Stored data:
****************

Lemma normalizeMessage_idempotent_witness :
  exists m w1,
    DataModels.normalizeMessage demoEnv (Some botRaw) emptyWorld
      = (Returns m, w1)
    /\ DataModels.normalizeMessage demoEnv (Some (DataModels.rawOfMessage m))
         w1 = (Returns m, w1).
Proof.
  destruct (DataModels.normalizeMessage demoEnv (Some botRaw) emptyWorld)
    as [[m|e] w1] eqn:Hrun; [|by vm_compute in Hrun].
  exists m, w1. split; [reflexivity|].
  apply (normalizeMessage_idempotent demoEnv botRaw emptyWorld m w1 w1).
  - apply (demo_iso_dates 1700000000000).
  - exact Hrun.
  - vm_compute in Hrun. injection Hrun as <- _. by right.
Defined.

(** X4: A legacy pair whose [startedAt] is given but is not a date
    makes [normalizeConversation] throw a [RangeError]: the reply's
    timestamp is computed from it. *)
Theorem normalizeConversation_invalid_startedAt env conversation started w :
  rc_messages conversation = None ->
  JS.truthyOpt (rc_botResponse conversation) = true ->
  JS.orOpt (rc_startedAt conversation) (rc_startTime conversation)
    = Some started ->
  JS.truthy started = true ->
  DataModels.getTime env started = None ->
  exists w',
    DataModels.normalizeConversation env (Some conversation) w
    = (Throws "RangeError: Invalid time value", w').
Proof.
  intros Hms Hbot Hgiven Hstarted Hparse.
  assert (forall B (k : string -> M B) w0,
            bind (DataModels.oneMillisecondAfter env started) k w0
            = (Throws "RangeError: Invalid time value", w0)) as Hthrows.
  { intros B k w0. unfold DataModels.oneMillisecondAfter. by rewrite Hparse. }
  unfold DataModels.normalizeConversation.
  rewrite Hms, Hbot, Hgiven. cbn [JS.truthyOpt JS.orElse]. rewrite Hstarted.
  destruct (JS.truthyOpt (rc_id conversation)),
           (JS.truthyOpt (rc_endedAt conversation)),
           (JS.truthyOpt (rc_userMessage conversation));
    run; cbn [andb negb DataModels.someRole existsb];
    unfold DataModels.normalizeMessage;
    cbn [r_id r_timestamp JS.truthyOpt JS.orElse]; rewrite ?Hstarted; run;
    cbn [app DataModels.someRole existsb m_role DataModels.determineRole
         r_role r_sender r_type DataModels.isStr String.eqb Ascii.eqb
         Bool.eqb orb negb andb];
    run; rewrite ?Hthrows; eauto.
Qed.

****************

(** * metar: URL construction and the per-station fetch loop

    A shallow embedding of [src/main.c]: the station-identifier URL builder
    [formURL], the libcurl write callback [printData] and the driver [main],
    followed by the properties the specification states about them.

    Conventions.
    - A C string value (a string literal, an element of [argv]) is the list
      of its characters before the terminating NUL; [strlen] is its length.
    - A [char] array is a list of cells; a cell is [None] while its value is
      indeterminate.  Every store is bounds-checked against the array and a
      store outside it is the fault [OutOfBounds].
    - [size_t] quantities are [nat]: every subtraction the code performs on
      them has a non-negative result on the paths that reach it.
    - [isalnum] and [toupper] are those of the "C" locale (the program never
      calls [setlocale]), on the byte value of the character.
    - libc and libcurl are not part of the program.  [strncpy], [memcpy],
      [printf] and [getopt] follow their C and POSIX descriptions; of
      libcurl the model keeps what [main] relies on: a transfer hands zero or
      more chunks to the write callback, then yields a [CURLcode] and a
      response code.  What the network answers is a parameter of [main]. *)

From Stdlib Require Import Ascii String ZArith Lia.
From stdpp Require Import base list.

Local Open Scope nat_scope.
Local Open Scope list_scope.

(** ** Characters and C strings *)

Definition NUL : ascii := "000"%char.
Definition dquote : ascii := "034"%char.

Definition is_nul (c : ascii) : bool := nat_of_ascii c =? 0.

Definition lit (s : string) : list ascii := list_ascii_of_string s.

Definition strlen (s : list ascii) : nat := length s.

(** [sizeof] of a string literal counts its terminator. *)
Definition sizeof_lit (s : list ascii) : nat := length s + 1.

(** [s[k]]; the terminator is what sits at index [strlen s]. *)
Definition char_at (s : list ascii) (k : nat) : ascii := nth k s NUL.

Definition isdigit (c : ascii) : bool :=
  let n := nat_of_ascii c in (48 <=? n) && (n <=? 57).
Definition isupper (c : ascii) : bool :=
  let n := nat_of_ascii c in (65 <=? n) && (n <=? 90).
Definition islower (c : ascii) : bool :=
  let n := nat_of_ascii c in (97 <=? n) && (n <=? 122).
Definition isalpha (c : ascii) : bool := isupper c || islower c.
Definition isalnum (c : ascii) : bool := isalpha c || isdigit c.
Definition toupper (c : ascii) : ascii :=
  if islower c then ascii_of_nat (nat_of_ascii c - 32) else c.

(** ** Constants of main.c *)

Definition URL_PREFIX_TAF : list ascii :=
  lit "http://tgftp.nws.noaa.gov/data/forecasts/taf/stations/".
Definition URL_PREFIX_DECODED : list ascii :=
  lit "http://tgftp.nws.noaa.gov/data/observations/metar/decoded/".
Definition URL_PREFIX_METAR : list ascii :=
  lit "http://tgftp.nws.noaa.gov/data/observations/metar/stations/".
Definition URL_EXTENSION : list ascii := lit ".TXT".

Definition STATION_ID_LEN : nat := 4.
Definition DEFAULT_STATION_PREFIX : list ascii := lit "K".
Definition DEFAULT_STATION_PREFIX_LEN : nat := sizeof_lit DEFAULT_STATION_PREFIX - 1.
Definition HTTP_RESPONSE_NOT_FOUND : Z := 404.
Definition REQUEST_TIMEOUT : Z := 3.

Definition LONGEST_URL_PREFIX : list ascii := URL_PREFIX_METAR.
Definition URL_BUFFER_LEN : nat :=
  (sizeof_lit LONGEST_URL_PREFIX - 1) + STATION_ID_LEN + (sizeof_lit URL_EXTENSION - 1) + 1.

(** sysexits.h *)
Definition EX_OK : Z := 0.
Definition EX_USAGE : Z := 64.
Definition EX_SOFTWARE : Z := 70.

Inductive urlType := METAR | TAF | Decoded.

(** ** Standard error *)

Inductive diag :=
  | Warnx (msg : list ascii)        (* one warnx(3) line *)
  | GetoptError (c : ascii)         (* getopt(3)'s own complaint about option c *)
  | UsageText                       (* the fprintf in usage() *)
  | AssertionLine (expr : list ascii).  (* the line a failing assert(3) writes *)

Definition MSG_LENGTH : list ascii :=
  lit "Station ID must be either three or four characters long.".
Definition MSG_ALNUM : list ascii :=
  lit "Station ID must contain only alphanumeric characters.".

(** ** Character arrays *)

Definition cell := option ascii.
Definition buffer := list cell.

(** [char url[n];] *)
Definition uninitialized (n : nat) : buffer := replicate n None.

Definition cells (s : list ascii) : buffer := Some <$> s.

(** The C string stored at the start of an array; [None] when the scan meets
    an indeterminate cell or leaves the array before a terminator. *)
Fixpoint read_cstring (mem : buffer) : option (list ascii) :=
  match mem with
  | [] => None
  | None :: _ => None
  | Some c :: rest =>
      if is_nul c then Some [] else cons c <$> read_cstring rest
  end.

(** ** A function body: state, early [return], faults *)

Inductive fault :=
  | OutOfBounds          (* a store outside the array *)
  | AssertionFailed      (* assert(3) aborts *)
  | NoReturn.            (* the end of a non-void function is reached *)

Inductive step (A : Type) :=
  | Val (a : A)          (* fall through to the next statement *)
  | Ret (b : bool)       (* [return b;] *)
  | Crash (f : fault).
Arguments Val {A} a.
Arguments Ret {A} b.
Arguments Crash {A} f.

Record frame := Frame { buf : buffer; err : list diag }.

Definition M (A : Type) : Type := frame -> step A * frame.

****************

▶ [Work instructions]: Sift through the entries and copy every line with "Hgiven".

▶ [Output below]:
  intros Hms Hbot Hgiven Hstarted Hparse.
  rewrite Hms, Hbot, Hgiven. cbn [JS.truthyOpt JS.orElse]. rewrite Hstarted.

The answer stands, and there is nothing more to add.